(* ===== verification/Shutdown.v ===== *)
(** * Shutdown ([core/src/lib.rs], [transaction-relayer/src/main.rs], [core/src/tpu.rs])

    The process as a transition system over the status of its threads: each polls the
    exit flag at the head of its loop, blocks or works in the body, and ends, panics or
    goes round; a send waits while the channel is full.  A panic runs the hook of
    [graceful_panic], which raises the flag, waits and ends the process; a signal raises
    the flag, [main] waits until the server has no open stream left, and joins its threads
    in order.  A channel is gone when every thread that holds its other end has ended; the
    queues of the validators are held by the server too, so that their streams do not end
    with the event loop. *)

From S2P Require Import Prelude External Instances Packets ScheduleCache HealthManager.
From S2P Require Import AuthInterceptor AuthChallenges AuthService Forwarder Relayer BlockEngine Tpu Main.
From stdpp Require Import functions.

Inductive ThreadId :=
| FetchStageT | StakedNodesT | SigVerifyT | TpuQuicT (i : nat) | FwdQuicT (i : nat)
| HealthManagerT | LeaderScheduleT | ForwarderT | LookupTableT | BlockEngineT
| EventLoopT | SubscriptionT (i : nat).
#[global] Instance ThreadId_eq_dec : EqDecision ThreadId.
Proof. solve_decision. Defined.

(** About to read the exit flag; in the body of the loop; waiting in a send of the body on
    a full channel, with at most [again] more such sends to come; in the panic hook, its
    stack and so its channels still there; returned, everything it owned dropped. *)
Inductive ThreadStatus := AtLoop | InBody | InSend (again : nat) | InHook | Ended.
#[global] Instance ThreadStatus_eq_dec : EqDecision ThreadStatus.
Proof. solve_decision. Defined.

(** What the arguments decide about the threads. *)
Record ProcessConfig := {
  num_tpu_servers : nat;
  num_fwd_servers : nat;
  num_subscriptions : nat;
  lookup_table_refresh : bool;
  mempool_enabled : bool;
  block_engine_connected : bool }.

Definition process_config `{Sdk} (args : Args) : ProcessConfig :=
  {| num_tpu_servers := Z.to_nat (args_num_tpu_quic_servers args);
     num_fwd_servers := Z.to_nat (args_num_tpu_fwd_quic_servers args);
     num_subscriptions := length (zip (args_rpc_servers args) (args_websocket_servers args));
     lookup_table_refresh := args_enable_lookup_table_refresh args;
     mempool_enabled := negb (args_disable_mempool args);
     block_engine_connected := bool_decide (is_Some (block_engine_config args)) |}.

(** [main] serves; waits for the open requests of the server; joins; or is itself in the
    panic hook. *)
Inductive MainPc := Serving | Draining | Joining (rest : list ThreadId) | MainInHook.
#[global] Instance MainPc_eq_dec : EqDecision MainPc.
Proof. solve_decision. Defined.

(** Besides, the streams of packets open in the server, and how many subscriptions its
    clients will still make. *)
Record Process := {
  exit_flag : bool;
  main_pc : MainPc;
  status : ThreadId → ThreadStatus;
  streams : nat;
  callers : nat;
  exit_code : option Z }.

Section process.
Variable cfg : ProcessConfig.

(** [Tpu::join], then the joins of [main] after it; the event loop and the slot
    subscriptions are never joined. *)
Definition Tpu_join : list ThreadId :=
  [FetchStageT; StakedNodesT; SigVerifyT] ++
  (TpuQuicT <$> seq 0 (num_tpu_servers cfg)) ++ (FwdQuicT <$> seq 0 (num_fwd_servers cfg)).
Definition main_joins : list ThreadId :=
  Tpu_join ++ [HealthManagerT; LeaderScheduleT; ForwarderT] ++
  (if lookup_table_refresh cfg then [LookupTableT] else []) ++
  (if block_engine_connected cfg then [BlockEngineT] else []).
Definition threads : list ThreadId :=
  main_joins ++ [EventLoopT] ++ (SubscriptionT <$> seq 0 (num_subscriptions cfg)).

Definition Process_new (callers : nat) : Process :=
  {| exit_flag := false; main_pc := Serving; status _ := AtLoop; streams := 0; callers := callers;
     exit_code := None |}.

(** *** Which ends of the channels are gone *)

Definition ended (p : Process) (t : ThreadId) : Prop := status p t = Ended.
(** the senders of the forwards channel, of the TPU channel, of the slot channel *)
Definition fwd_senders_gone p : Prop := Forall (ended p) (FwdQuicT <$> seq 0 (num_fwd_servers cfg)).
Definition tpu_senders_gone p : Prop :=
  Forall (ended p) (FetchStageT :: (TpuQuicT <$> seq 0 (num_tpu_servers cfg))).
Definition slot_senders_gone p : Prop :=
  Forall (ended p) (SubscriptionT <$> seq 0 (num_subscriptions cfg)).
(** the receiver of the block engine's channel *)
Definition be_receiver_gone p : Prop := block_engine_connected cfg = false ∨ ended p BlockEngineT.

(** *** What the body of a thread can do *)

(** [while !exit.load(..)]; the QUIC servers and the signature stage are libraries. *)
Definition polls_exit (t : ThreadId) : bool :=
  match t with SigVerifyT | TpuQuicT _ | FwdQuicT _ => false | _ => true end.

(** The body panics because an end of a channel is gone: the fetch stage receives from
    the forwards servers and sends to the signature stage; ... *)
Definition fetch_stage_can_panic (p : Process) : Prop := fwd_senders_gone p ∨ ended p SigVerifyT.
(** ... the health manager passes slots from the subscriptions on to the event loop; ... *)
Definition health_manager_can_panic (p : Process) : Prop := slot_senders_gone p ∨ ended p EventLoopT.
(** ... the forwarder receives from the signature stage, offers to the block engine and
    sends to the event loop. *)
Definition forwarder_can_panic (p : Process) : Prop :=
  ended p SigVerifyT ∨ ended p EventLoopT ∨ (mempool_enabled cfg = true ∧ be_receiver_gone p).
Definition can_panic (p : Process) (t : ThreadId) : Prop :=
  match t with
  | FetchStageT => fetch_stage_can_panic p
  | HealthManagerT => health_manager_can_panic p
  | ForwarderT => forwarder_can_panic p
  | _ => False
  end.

* [Assignment] Go through the entries above and pull out each line with "MainPc" in it.

* [Answer to the problem]
Inductive MainPc := Serving | Draining | Joining (rest : list ThreadId) | MainInHook.
#[global] Instance MainPc_eq_dec : EqDecision MainPc.
  main_pc : MainPc;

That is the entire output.